Saved entries:
(** A run of a loop or a step, with [docs] put in front of the documents
    it returns. *)
Definition prepend (docs : list Document) (run : result (list Document) * Trace)
  : result (list Document) * Trace :=
  match run with
  | (OK new, t) => (OK (docs ++ new), t)
  | (Throw e, t) => (Throw e, t)
  end.

(** The message every failure of the remote call carries in front. *)
Definition remotePrefix : string := "Failed to process file with Custom OCR API: ".

(** An upload value written as a list: [[...]]. *)
Definition bracketed (s : string) : bool := startsWith s "[" && endsWith s "]".

(** The request [inlineStep] sends for an inline upload. *)
Definition inlineRequest (env : Collaborators) (nodeData : NodeData.t) (file : string)
  : Request :=
  ocrRequest env (NodeData.customOcrApiUrl nodeData) (credentialApiKey env)
    (Buffer_from_base64 env (inlinePayload file)) (inlineFilename file).

(** Where a request goes, with which credentials, and for which file. *)
Definition destination (req : Request) : string * string * string :=
  (req_url req, req_Authorization req, req_filename req).

(** ** Examples from the specification *)

Example perPage_two_pages :
  extractDocsFromCustomApi (Some "perPage") [JStr "page one"; JStr "page two"] "doc.pdf"
  = OK [ mkDocument "page one"
           (<[ "loc" := JObj (<[ "lines" := JObj {[ "from" := JNum "1"; "to" := JNum "1" ]} ]>
                                {[ "pageNumber" := JNum "1" ]}) ]> (baseMetadata "doc.pdf"));
         mkDocument "page two"
           (<[ "loc" := JObj (<[ "lines" := JObj {[ "from" := JNum "1"; "to" := JNum "1" ]} ]>
                                {[ "pageNumber" := JNum "2" ]}) ]> (baseMetadata "doc.pdf")) ].
Proof. vm_compute. reflexivity. Qed.

Example perFile_two_pages :
  extractDocsFromCustomApi (Some "perFile") [JStr "page one"; JStr "page two"] "doc.pdf"
  = OK [ mkDocument
           ("page one" +:+ nl +:+ nl +:+ "<PAGE_BREAK>2</PAGE_BREAK>" +:+ nl +:+ nl +:+ "page two")
           (baseMetadata "doc.pdf") ].
Proof. vm_compute. reflexivity. Qed.

(** The text output of two pages ["a"] and ["b"], before escaping. *)
Example finalText_two_pages :
  finalText [mkDocument "a" ∅; mkDocument "b" ∅] = "a" +:+ nl +:+ "b" +:+ nl.
Proof. reflexivity. Qed.

(** The overlay [{tag: "x"}] on three pages. *)
Example overlay_three_pages :
  applyMetadata offline (Some (JObj {[ "tag" := JStr "x" ]}))
    [mkDocument "p1" {[ "source" := JStr "a.pdf" ]};
     mkDocument "p2" {[ "tag" := JStr "old" ]};
     mkDocument "p3" ∅]
  = OK [mkDocument "p1" {[ "source" := JStr "a.pdf"; "tag" := JStr "x" ]};
        mkDocument "p2" {[ "tag" := JStr "x" ]};
        mkDocument "p3" {[ "tag" := JStr "x" ]}].
Proof. vm_compute. reflexivity. Qed.

(** The keys of a storage reference are read in the listed order, up to
    the one whose processing fails. *)
Example storage_keys_in_order :
  (init scripted (nodeWith storageUpload "perPage" None) []).2
  = [StorageRead "good.pdf"; OcrPost (scriptedRequest "good.pdf");
     StorageRead "down.pdf"; OcrPost (scriptedRequest "down.pdf")].
Proof. vm_compute. reflexivity. Qed.

(** ** Strings *)

Lemma toLowerCase_app (a b : string) :
  toLowerCase (a +:+ b) = toLowerCase a +:+ toLowerCase b.
Proof. induction a as [|c a IH]; simpl; [done | by rewrite IH]. Qed.

Lemma endsWith_refl (s : string) : endsWith s s = true.
Proof. destruct s; simpl; [done |]. by rewrite Ascii.eqb_refl, String.eqb_refl. Qed.

Lemma endsWith_app (a b : string) : endsWith (a +:+ b) b = true.
Proof.
  induction a as [|c a IH]; simpl.
  - apply endsWith_refl.
  - rewrite IH. apply orb_true_r.
Qed.

Lemma isPdf_endsInPdf (filename : string) : endsInPdf filename → isPdf filename = true.
Proof.
  intros (stem & ext & -> & Hext). unfold isPdf.
  rewrite toLowerCase_app, Hext. apply endsWith_app.
Qed.

Lemma string_app_assoc (a b c : string) : (a +:+ b) +:+ c = a +:+ b +:+ c.
Proof.
  induction a as [|x a IH]; [reflexivity|].
  change (String x ((a +:+ b) +:+ c) = String x (a +:+ b +:+ c)). by f_equal.
Qed.

Lemma string_app_nil_r (a : string) : a +:+ "" = a.
Proof.
  induction a as [|x a IH]; [reflexivity|].
  change (String x (a +:+ "") = String x a). by f_equal.
Qed.

(** ** Fallible results *)

Lemma bind_OK_inv {A B} (m : result A) (f : A → result B) (b : B) :
  m ≫= f = OK b → ∃ a, m = OK a ∧ f a = OK b.
Proof. destruct m as [a|e]; [by exists a | done]. Qed.

Lemma newDocument_metadata (content : JsVal) (md : JsObject) (d : Document) :
  newDocument content md = OK d → metadata d = md.
Proof.
  unfold newDocument. intros (s & _ & [= <-])%bind_OK_inv. done.
Qed.

(** The method call and the conversion give the same string. *)
Lemma toStringMethod_OK (content : JsVal) (s : string) :
  toStringMethod content = OK s → ToString content = OK s.
Proof.
  destruct content as [| | | | |m]; try done.
  simpl. by destruct (m !! "toString").
Qed.

Lemma ToString_method (content : JsVal) (s : string) :
  content ≠ JNull → ToString content = OK s → toStringMethod content = OK s.
Proof.
  destruct content as [| | | | |m]; try done.
  simpl. by destruct (m !! "toString").
Qed.

(** ** The normaliser on well-formed entries *)

(** The text of a well-formed entry is a string. *)
Lemma entryText_wellFormed (item : JsVal) :
  wellFormedEntry item = true →
  ∃ text, entryText item = OK (JStr text) ∧
          (∀ s, item = JStr s → text = s) ∧
          (∀ m, item = JObj m → JStr text = firstTruthyField item).
Proof.
  destruct item as [| | |s|l|m]; try done; intros Hwf.
  - exists s. split; [done|]. split; [by intros ? [= ->] | done].
  - simpl in Hwf. apply andb_prop in Hwf as [Hwf Hc]. apply andb_prop in Hwf as [Hp Ht].
    unfold entryText, firstTruthyField, getProp, getPropOpt, orElse. simpl.
    destruct (m !! "pageContent") as [[]|]; try done;
    destruct (m !! "text") as [[]|]; try done;
    destruct (m !! "content") as [[]|]; try done; simpl;
    repeat case_match; eexists; (split; [reflexivity|]); (split; [discriminate|]);
    reflexivity.
Qed.

Lemma mergeEntryMetadata_spec (filename : string) (item : JsVal) :
  item ≠ JNull →
  mergeEntryMetadata (baseMetadata filename) item = OK (entryMetadata filename item).
Proof.
  intros Hnull. unfold mergeEntryMetadata, entryMetadata, Object_assign.
  destruct item as [| | | | |m]; try done. simpl.
  by destruct (truthy_opt (m !! "metadata")).
Qed.

Lemma locLines_spec (item : JsVal) (text : string) :
  item ≠ JNull →
  locLines item (JStr text) = OK (linesByPriority item text).
Proof.
  intros Hnull. unfold locLines, linesByPriority, lineRange.
  destruct item as [| | | | |m]; try done; simpl;
    try (by destruct (String.eqb text "")).
  destruct (truthy_opt (m !! "lines")); [done|].
  destruct (truthy_opt (getPropOpt (m !! "metadata") "lines")); [done|].
  by destruct (String.eqb text "").
Qed.

Lemma pageDocument_pdf (filename : string) (index : nat) (item : JsVal) (text : string) :
  isPdf filename = true →
  item ≠ JNull →
  entryText item = OK (JStr text) →
  pageDocument filename index item = OK (pdfPage filename index item text).
Proof.
  intros Hpdf Hnull Htext. unfold pageDocument.
  rewrite Htext. simpl. rewrite mergeEntryMetadata_spec by done. simpl.
  rewrite Hpdf, locLines_spec by done. reflexivity.
Qed.

Lemma wellFormedEntry_not_null (item : JsVal) : wellFormedEntry item = true → item ≠ JNull.
Proof. by destruct item. Qed.

Lemma perPageDocuments_pdf (filename : string) (items : list JsVal) :
  isPdf filename = true →
  Forall (fun item => wellFormedEntry item = true) items →
  ∀ index, ∃ docs,
    perPageDocuments filename index items = OK docs ∧
    length docs = length items ∧
    ∀ i item, items !! i = Some item →
      ∃ text, entryText item = OK (JStr text) ∧
              docs !! i = Some (pdfPage filename (index + i) item text).
Proof.
  intros Hpdf. induction 1 as [|item items Hwf _ IH]; intros index.
  - exists []. split; [done|]. split; [done|]. by intros i item.
  - destruct (entryText_wellFormed item Hwf) as (text & Htext & _).
    destruct (IH (S index)) as (docs & Hdocs & Hlen & Hnth).
    exists (pdfPage filename index item text :: docs). simpl.
    rewrite (pageDocument_pdf _ _ _ text), Hdocs
      by eauto using wellFormedEntry_not_null.
    split; [done|]. split; [by rewrite Hlen|].
    intros [|i] item' Hi; simpl in *.
    + injection Hi as <-. exists text. by rewrite Nat.add_0_r.
    + destruct (Hnth i item' Hi) as (text' & ? & ?). exists text'.
      by replace (index + S i)%nat with (S index + i)%nat by lia.
Qed.

Lemma isPerFile_false (usage : option string) :
  usage ≠ Some "perFile" → isPerFile usage = false.
Proof.
  destruct usage as [u|]; [|done]. simpl. intros Hne.
  destruct (String.eqb_spec u "perFile"); congruence.
Qed.

Lemma doc_pdf_endsInPdf : endsInPdf "doc.pdf".
Proof. by exists "doc", ".pdf". Qed.

(** ** The normaliser on any entry it accepts *)

(** The text of an entry is never [null], and is the empty string when it
    is falsy. *)
Lemma entryText_value (item content : JsVal) :
  entryText item = OK content →
  item ≠ JNull ∧ content ≠ JNull ∧ (truthy content = false → content = JStr "").
Proof.
  assert (∀ s, truthy (JStr s) = false → JStr s = JStr "") as Hstr.
  { intros s Hs. simpl in Hs. apply negb_false_iff in Hs.
    by apply String.eqb_eq in Hs as ->. }
  destruct item as [| | |s| |m]; try done; simpl;
    try (intros [= <-]; split; [done|]; split; done).
  - intros [= <-]. split; [done|]. split; [done|]. apply Hstr.
  - unfold orElse.
    destruct (m !! "pageContent") as [pc|]; simpl;
      [destruct (truthy pc) eqn:Hpc;
        [intros [= <-]; split; [done|]; split; [by destruct pc | congruence] |] |];
      (destruct (m !! "text") as [tx|]; simpl;
        [destruct (truthy tx) eqn:Htx;
          [intros [= <-]; split; [done|]; split; [by destruct tx | congruence] |] |]);
      (destruct (m !! "content") as [ct|]; simpl;
        [destruct (truthy ct) eqn:Hct;
          intros [= <-]; split; try done; split; try done; try (by destruct ct); congruence
        | intros [= <-]; split; [done|]; split; done]).
Qed.

Lemma locLines_inv (item content : JsVal) (lines : option JsVal) (text : string) :
  item ≠ JNull →
  (truthy content = false → content = JStr "") →
  locLines item content = OK lines →
  ToString content = OK text →
  lines = linesByPriority item text.
Proof.
  intros Hnull Hfalsy Hlines Htext.
  assert ((if truthy content
           then match content with
                | JStr s => OK (Some (JObj {[ "from" := jsNat 1;
                                              "to" := jsNat (lineCount s) ]}))
                | _ => Throw (TypeError "pageContent.split is not a function")
                end
           else OK None) = OK lines →
          lines = if String.eqb text "" then None else Some (lineRange (lineCount text)))
    as Hthird.
  { destruct (truthy content) eqn:Htruthy.
    - destruct content; try done. injection Htext as <-.
      simpl in Htruthy. apply negb_true_iff in Htruthy. rewrite Htruthy.
      by intros [= <-].
    - rewrite (Hfalsy eq_refl) in Htext. injection Htext as <-. by intros [= <-]. }
  unfold locLines in Hlines. unfold linesByPriority.
  destruct item as [| | | | |m]; try done; simpl in *; try by apply Hthird.
  destruct (truthy_opt (m !! "lines")); [by injection Hlines|].
  destruct (truthy_opt (getPropOpt (m !! "metadata") "lines")); [by injection Hlines|].
  by apply Hthird.
Qed.

Lemma pageDocument_pdf_inv (filename : string) (index : nat) (item : JsVal) (d : Document) :
  isPdf filename = true →
  pageDocument filename index item = OK d →
  ∃ content,
    entryText item = OK content ∧
    ToString content = OK (pageContent d) ∧
    metadata d = <[ "loc" := JObj (locObject index (linesByPriority item (pageContent d))) ]>
                   (entryMetadata filename item).
Proof.
  intros Hpdf Hd. unfold pageDocument in Hd.
  apply bind_OK_inv in Hd as (content & Hcontent & Hd).
  destruct (entryText_value _ _ Hcontent) as (Hnull & _ & Hfalsy).
  rewrite mergeEntryMetadata_spec in Hd by done. simpl in Hd. rewrite Hpdf in Hd.
  apply bind_OK_inv in Hd as (lines & Hlines & Hd).
  unfold newDocument in Hd. apply bind_OK_inv in Hd as (text & Htext & [= <-]).
  apply toStringMethod_OK in Htext.
  exists content. split; [done|]. split; [done|]. simpl.
  by rewrite (locLines_inv _ _ _ _ Hnull Hfalsy Hlines Htext).
Qed.
(** The submit handler of the form of one candidate.  [appt_date] and
    [appt_time] are the widget values as [str] prints them; [new_id] is the
    id [collection.document()] generated; [set_error] is the text of the
    exception [doc_ref.set] raised, if it raised one.  Either way the
    message for the next run is stored and the script reruns. *)
Definition book_submit (u : user) (name doctor_place_id : string)
    (patient_name_input appt_date appt_time : string) (new_id : string)
    (set_error : option string)
    (c : collection) (ss : session) : collection * session * outcome :=
  if bool_decide (patient_name_input = "") then
    (c, ss, Warned "Please enter your name.")
  else
    match set_error with
    | None =>
        let c' := set_doc new_id
                    (appointment_data u patient_name_input name doctor_place_id
                       appt_date appt_time) c in
        let msg := "✅ Success! Your appointment request for " +:+ name +:+ " has been sent." in
        (c', Session (prediction ss) (specialist ss) (doctors_list ss)
               (map_data_list ss) (Some msg), Rerun)
    | Some e =>
        let msg := "❌ Error: Could not book appointment. " +:+ e in
        (c, Session (prediction ss) (specialist ss) (doctors_list ss)
              (map_data_list ss) (Some msg), Rerun)
    end.

(** ** Result cards (app.py 417-450) *)

(** [name.replace(' ', '+')] *)
Fixpoint replace_space (s : string) : string :=
  match s with
  | EmptyString => EmptyString
  | String c r =>
      String (if Ascii.eqb c " "%char then "+"%char else c) (replace_space r)
  end.
Lemma round_half_even_proper (x y : Q) : (x == y)%Q -> round_half_even x = round_half_even y.
Proof.
  intros H. unfold round_half_even.
  assert (Hf : Qfloor x = Qfloor y) by (rewrite H; reflexivity).
  rewrite Hf.
  assert (Hc : Qcompare (x - inject_Z (Qfloor y)) (1 # 2)
               = Qcompare (y - inject_Z (Qfloor y)) (1 # 2)) by (rewrite H; reflexivity).
  rewrite Hc. reflexivity.
Qed.

Lemma ilog2_proper (x y : Q) : (0 < x)%Q -> (x == y)%Q -> Float.ilog2 x = Float.ilog2 y.
Proof.
  intros Hx Heq. assert (Hy : (0 < y)%Q) by (rewrite <- Heq; exact Hx).
  destruct (ilog2_spec x Hx) as [Ha1' Ha2']. destruct (ilog2_spec y Hy) as [Hb1 Hb2].
  assert (Ha1 : (2 ^ Float.ilog2 x <= y)%Q) by (eapply Qle_trans; [exact Ha1' | rewrite Heq; apply Qle_refl]).
  assert (Ha2 : (y < 2 ^ (Float.ilog2 x + 1))%Q) by (eapply Qle_lt_trans; [| exact Ha2']; rewrite Heq; apply Qle_refl).
  destruct (Z.lt_trichotomy (Float.ilog2 x) (Float.ilog2 y)) as [Hlt | [He | Hgt]];
    [exfalso | exact He | exfalso].
  - assert (Hp : (2 ^ (Float.ilog2 x + 1) <= 2 ^ Float.ilog2 y)%Q) by (apply pow2_le; lia).
    apply (Qlt_irrefl y). eapply Qlt_le_trans; [exact Ha2 |].
    eapply Qle_trans; [exact Hp | exact Hb1].
  - assert (Hp : (2 ^ (Float.ilog2 y + 1) <= 2 ^ Float.ilog2 x)%Q) by (apply pow2_le; lia).
    apply (Qlt_irrefl y). eapply Qlt_le_trans; [exact Hb2 |].
    eapply Qle_trans; [exact Hp | exact Ha1].
Qed.

(** [fl] is a function of the number, not of the fraction that holds it. *)
Lemma fl_proper (x y : Q) : (x == y)%Q -> Float.fl x = Float.fl y.
Proof.
  intros Heq. destruct (Qeq_dec x 0) as [Hz | Hnz].
  - rewrite (fl_zero x Hz), (fl_zero y); [reflexivity | rewrite <- Heq; exact Hz].
  - assert (Hny : ~ (y == 0)%Q) by (rewrite <- Heq; exact Hnz).
    unfold Float.fl.
    assert (Hbx : Qeq_bool x 0 = false).
    { destruct (Qeq_bool x 0) eqn:Hb; [| reflexivity].
      exfalso. apply Hnz, Qeq_bool_iff, Hb. }
    assert (Hby : Qeq_bool y 0 = false).
    { destruct (Qeq_bool y 0) eqn:Hb; [| reflexivity].
      exfalso. apply Hny, Qeq_bool_iff, Hb. }
    rewrite Hbx, Hby.
    assert (He : Float.ulp_exp x = Float.ulp_exp y).
    { unfold Float.ulp_exp. f_equal. f_equal.
      apply ilog2_proper; [apply Qabs_nonzero, Hnz | rewrite Heq; reflexivity]. }
    rewrite He. apply Qred_complete.
    rewrite (round_half_even_proper (x / 2 ^ Float.ulp_exp y) (y / 2 ^ Float.ulp_exp y))
      by (rewrite Heq; reflexivity).
    reflexivity.
Qed.
(** * The projection engine of [app/services/simulation_engine.py]

    A shallow embedding of [SimulationEngine] and of the few Python and
    NumPy operations it calls, followed by the properties of the engine.

    Numbers.  Python's [int] is [Z].  Python's [float] is modelled by the
    exact rationals [Q]: every arithmetic step is the one of the source,
    without the rounding error of binary64, and without infinities or NaN.
    Where NumPy would answer NaN (a statistic of an empty sample) the model
    stops with an exception of its own, [NanResult].  A figure rounded to
    two decimals can therefore differ from the one of the machine in its
    last digit, when the exact number is a tie that binary64 misses.  The
    properties stated over the rationals are the ones that do not depend
    on that digit: keys, counts, order, bounds, which input feeds which
    figure.  The formulas of the yearly loop of a relocation, which do
    depend on it, are stated over the arithmetic of binary64 taken as a
    parameter (module [Binary64], at the end of the definitions).

    Randomness.  [np.random.normal] reads and advances a global generator;
    here the generator is an explicit state holding the sequence of standard
    normal variates it will deliver.

    Text.  Strings are ASCII; [lower] is [str.lower] on ASCII text.

    Beyond the engine, the file embeds what surrounds it: the portfolio
    metrics of [app/services/financial_data_service.py], the cache of
    external data and the mock language model of
    [app/services/llm_service.py], the steps of the endpoint
    [create_simulation] that feed the engine, and the periodic cleanup of
    [app/services/celery_worker.py].  The database is a state holding the
    table of cached rows and the readings of the clock. *)

From Stdlib Require Import Ascii String ZArith QArith Qround Qpower Lia Lqa.
From stdpp Require Import base tactics option list sorting gmap strings fin_maps.

#[local] Open Scope Z_scope.

(** ** Python builtins *)

Module Py.

(** [str.lower], character by character: the letters [A]..[Z] move to
    [a]..[z], every other character stays. *)
Definition lower_ascii (c : ascii) : ascii :=
  let n := nat_of_ascii c in
  if ((65 <=? n)%nat && (n <=? 90)%nat)%bool then ascii_of_nat (n + 32) else c.

Fixpoint lower (s : string) : string :=
  match s with
  | EmptyString => EmptyString
  | String c s' => String (lower_ascii c) (lower s')
  end.

(** [range(a, b)]: the integers [a], [a+1], ..., [b-1]; empty when [b <= a]. *)
Definition range (a b : Z) : list Z :=
  (fun i => a + Z.of_nat i) <$> seq 0 (Z.to_nat (b - a)).

(** [enumerate(l)] *)
Definition enumerate {A} (l : list A) : list (Z * A) :=
  imap (fun i x => (Z.of_nat i, x)) l.

(** Rounding to the nearest integer, ties to the even one. *)
Definition round_half_even (x : Q) : Z :=
  let f := Qfloor x in
  let r := (x - inject_Z f)%Q in
  match (r ?= 1 # 2)%Q with
  | Lt => f
  | Gt => f + 1
  | Eq => if Z.even f then f else f + 1
  end.

(** [round(x, ndigits)] for a float [x] and [ndigits >= 0]. *)
Definition round (x : Q) (ndigits : nat) : Q :=
  let scale := 10 ^ Z.of_nat ndigits in
  inject_Z (round_half_even (x * inject_Z scale)) / inject_Z scale.

(** [sum(d.values())] of a dict of numbers. *)
Definition sum_values (d : gmap string Q) : Q :=
  map_fold (fun _ v acc => acc + v)%Q 0%Q d.

(** Truth value of a dict: empty is false. *)
Definition truthy (d : gmap string Q) : bool := bool_decide (d ≠ ∅).

End Py.

(** ** Exceptions and the generator state *)

Inductive exn : Type :=
| ZeroDivisionError   (* float division by zero *)
| NanResult.          (* a NumPy statistic of an empty sample *)

Inductive result (A : Type) : Type :=
| Return (a : A)
| Raise (e : exn).
Arguments Return {A} a.
Arguments Raise {A} e.

#[global] Instance result_ret : MRet result := @Return.
#[global] Instance result_bind : MBind result := fun A B k c =>
  match c with
  | Return a => k a
  | Raise e => Raise e
  end.

(** The state of NumPy's global generator: the standard normal variates it
    delivers, and how many were consumed. *)
Record rng : Type := Rng { variates : nat -> Q; consumed : nat }.

(** Computations that draw from the generator and may raise. *)
Definition M (A : Type) : Type := rng -> result (A * rng).

#[global] Instance M_ret : MRet M := fun A a g => Return (a, g).
#[global] Instance M_bind : MBind M := fun A B k c g =>
  match c g with
  | Return (a, g') => k a g'
  | Raise e => Raise e
  end.

(** A computation that does not draw. *)
Definition lift {A} (r : result A) : M A :=
  fun g => match r with
           | Return a => Return (a, g)
           | Raise e => Raise e
           end.

(** A [for] loop whose body updates the loop-carried variables [s]. *)
Fixpoint for_each {A S} (l : list A) (body : S -> A -> M S) (s : S) : M S :=
  match l with
  | [] => mret s
  | x :: l' => s' ← body s x; for_each l' body s'
  end.

(** ** NumPy *)

#[global] Instance Qle_dec : RelDecision Qle := fun x y =>
  match Qlt_le_dec y x with
  | left H => right (Qlt_not_le _ _ H)
  | right H => left H
  end.

#[global] Instance Qlt_dec : RelDecision Qlt := fun x y =>
  match Qlt_le_dec x y with
  | left H => left H
  | right H => right (Qle_not_lt _ _ H)
  end.

Module Np.

#[local] Open Scope Q_scope.

(** [np.random.normal(loc, scale)]: the next standard normal variate,
    scaled and shifted. *)
Definition random_normal (loc scale : Q) : M Q :=
  fun g => Return (loc + scale * variates g (consumed g),
                   Rng (variates g) (S (consumed g))).

Definition sum (a : list Q) : Q := foldr Qplus 0 a.

Definition size (a : list Q) : Q := inject_Z (Z.of_nat (length a)).

(** [np.mean(a)] *)
Definition mean (a : list Q) : result Q :=
  match a with
  | [] => Raise NanResult
  | _ => Return (sum a / size a)
  end.

(** [np.array(a) < ref], as the 0/1 array whose mean is taken. *)
Definition less (a : list Q) (ref : Q) : list Q :=
  (fun v => if decide (v < ref) then 1 else 0) <$> a.

(** [np.percentile(a, q)], default (linear) method: the sorted sample is
    read at the virtual index [(n - 1) * q / 100], interpolating between
    the two neighbours; an index past the end reads the last element. *)
Definition take (arr : list Q) (i : Z) : Q :=
  nth (Z.to_nat i) arr (List.last arr 0).

Definition interpolate (arr : list Q) (virtual_index : Q) : Q :=
  let previous_index := Qfloor virtual_index in
  let next_index := (previous_index + 1)%Z in
  let gamma := virtual_index - inject_Z previous_index in
  let previous := take arr previous_index in
  let next := take arr next_index in
  previous + (next - previous) * gamma.

Definition percentile (a : list Q) (q : Q) : result Q :=
  match a with
  | [] => Raise NanResult
  | _ => Return (interpolate (merge_sort Qle a) ((size a - 1) * (q / 100)))
  end.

**Assigned task**
Using the records above, restate word for word the lines from the one with "[create_simulation] that feed" through the one with "Fixpoint lower (s", both included.

**Solution**
    [create_simulation] that feed the engine, and the periodic cleanup of
    [app/services/celery_worker.py].  The database is a state holding the
    table of cached rows and the readings of the clock. *)

From Stdlib Require Import Ascii String ZArith QArith Qround Qpower Lia Lqa.
From stdpp Require Import base tactics option list sorting gmap strings fin_maps.

#[local] Open Scope Z_scope.

(** ** Python builtins *)

Module Py.

(** [str.lower], character by character: the letters [A]..[Z] move to
    [a]..[z], every other character stays. *)
Definition lower_ascii (c : ascii) : ascii :=
  let n := nat_of_ascii c in
  if ((65 <=? n)%nat && (n <=? 90)%nat)%bool then ascii_of_nat (n + 32) else c.

Fixpoint lower (s : string) : string :=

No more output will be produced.